CR engineers took the Model Y on several trips across the organization’s half-mile test track. They found that despite having no one behind the wheel, the vehicle failed to send out a warning or indicate in any way that the driver’s seat was empty. The team said it took a number of simple steps to trick Autopilot, which included placing a small weighted chain on the steering wheel to simulate the weight of a driver’s hand.
“In our evaluation, the system not only failed to make sure the driver was paying attention, but it also couldn’t tell if there was a driver there at all,” said Jake Fisher, CR’s senior director of auto testing, who conducted the experiment.
Fisher added that he believed Tesla is “falling behind other automakers like GM and Ford that, on models with advanced driver assist systems, use technology to make sure the driver is looking at the road.”
Those systems use cameras to ensure someone is in the driver’s seat and monitoring the road ahead, while Tesla’s system uses a series of sensors designed to ensure, for example, that the driver has at least one hand on the wheel. If it fails to sense any hands on the wheel, Tesla’s system emits a series of audible warnings, which, if ignored, will result in the vehicle coming to a gradual halt. But a number of videos appearing on social media in recent years have, like CR’s test, shown that it’s possible to trick the system, enabling a Tesla to be driven without anyone behind the wheel.

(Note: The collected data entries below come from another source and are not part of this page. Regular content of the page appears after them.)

Lemma Grows_trans st1 st2 st3 : Grows st1 st2 -> Grows st2 st3 -> Grows st1 st3.
Proof.
  intros G1 G2 D. destruct (G1 D) as (a1 & B1 & D1 & L1).
  destruct (G2 D1) as (a2 & B2 & D2 & L2).
  exists (a1 ++ a2). split; [now rewrite B2, B1, <- app_assoc|].
  split; [exact D2 | now rewrite L2, L1, <- app_assoc].
Qed.

Lemma Appends_ret {A} (a : A) : Appends (ret a).
Proof. intros st x st' E. injection E as <- <-. apply Grows_refl. Qed.

Lemma Appends_throw {A} msg : Appends (@throw A msg).
Proof. intros st x st' E. discriminate. Qed.

Lemma Appends_bind {A B} (m : Lower A) (k : A -> Lower B) :
  Appends m -> (forall a, Appends (k a)) -> Appends (bind m k).
Proof.
  intros Hm Hk st b st' E. apply bind_Ok in E. destruct E as (a & st1 & E1 & E2).
  eapply Grows_trans; [eapply Hm | eapply Hk]; eauto.
Qed.

Lemma Appends_stateSize : Appends stateSize.
Proof. intros st x st' E. injection E as <- <-. apply Grows_refl. Qed.

Lemma loggedInstrs_app l l' : loggedInstrs (l ++ l') = loggedInstrs l ++ loggedInstrs l'.
Proof. apply flat_map_app. Qed.

Lemma Appends_consoleLog line :
  (forall id instr, line <> LogInstr id instr) -> Appends (consoleLog line).
Proof.
  intros N st x st' E. injection E as <- <-. intros D. exists []. simpl.
  rewrite !app_nil_r, loggedInstrs_app. simpl.
  destruct line; try (now rewrite app_nil_r). exfalso. eapply N. reflexivity.
Qed.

On its website, Tesla tells its drivers to stay alert at all times, saying: “Current Autopilot features require active driver supervision and do not make the vehicle autonomous,” and also: “While using Autopilot, it is your responsibility to stay alert, keep your hands on the steering wheel at all times, and maintain control of your car.”
Two men aged 59 and 69 died in last weekend’s Model S crash in Texas when the vehicle hit a tree and burst into flames. One of the occupants was found in the front passenger seat and the other in a rear seat. Investigators are still looking into the cause of the crash to determine if the Model S was in Autopilot mode when it left the road. There’s also the possibility that one of the occupants was thrown, or moved, from the driver’s seat around the point of impact.
Responding to the crash, Tesla CEO Elon Musk tweeted that the vehicle data logs “recovered so far” showed that Autopilot was not enabled at the time of the accident, and that the car’s owner had not purchased FSD. Investigators are reportedly planning to serve search warrants on Tesla to obtain data from the crash.
California-based Tesla has been criticized in the past for the way it labels its driver-assist systems, which some have suggested could mislead drivers into thinking their Tesla is fully autonomous.